* **What the task requires**: Which lines below hold the word "FuzzRound"? Copy all of them.

*** Input data Section Begins ***

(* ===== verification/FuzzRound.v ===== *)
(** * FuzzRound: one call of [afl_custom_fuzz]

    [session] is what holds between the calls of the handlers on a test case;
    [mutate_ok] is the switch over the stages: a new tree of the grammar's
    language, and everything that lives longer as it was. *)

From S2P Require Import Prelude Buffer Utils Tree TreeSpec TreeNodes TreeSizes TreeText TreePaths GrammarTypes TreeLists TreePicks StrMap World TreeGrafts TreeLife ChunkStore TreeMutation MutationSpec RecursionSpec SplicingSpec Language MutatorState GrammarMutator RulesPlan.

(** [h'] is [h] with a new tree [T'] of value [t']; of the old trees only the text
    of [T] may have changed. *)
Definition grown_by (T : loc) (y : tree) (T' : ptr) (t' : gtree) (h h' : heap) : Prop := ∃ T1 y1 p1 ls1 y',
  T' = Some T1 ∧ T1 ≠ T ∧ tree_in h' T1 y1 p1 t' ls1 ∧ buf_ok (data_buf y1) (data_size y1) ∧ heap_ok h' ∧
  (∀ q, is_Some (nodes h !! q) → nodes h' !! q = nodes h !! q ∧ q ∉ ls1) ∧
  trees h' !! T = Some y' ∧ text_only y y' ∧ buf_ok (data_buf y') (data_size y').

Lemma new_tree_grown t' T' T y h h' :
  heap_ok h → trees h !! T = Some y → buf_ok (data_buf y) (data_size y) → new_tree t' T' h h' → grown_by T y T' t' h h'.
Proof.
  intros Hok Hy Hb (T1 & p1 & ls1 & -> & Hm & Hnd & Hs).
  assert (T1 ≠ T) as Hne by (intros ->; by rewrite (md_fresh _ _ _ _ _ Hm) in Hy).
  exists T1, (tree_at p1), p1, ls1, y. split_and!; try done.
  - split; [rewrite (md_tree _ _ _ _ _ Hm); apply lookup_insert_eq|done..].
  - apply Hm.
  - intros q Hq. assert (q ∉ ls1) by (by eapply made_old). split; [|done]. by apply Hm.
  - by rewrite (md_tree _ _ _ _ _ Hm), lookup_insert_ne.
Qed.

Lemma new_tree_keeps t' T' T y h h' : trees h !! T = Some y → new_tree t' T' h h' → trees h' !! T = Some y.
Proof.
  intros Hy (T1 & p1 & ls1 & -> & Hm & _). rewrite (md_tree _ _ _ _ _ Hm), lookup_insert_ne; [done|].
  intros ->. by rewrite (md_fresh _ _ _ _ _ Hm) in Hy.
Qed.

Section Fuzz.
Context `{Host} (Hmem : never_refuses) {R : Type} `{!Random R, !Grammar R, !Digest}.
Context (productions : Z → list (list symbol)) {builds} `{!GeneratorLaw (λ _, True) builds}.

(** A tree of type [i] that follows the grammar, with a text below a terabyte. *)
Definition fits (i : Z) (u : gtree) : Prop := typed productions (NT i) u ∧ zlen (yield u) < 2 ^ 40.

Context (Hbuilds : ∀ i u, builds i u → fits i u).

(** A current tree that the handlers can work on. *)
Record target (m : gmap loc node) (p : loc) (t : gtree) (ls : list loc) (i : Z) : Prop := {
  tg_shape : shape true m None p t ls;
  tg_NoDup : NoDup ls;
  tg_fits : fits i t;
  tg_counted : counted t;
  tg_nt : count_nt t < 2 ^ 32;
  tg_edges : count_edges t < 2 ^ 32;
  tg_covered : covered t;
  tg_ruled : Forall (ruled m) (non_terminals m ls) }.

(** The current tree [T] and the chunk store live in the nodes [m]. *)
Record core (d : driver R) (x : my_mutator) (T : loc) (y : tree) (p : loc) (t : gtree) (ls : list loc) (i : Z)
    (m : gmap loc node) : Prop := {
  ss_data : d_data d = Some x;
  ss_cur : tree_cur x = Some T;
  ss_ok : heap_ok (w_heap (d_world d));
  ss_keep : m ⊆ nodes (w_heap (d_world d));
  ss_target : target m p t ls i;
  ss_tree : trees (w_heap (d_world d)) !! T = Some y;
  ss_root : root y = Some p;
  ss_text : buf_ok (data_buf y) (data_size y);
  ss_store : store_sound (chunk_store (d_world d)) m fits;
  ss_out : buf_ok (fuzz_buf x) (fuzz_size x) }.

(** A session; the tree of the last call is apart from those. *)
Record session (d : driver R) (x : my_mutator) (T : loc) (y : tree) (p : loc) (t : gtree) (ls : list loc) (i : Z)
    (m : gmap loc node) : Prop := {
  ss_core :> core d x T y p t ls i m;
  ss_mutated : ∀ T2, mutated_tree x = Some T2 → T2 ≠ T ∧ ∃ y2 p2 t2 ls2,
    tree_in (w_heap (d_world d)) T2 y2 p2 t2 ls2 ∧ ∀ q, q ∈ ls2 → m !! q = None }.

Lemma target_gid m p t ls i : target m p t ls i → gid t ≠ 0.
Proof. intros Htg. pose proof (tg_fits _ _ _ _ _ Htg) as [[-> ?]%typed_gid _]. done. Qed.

*** Input data Section Ends ***

* **Solved problem**:
(* ===== verification/FuzzRound.v ===== *)
(** * FuzzRound: one call of [afl_custom_fuzz]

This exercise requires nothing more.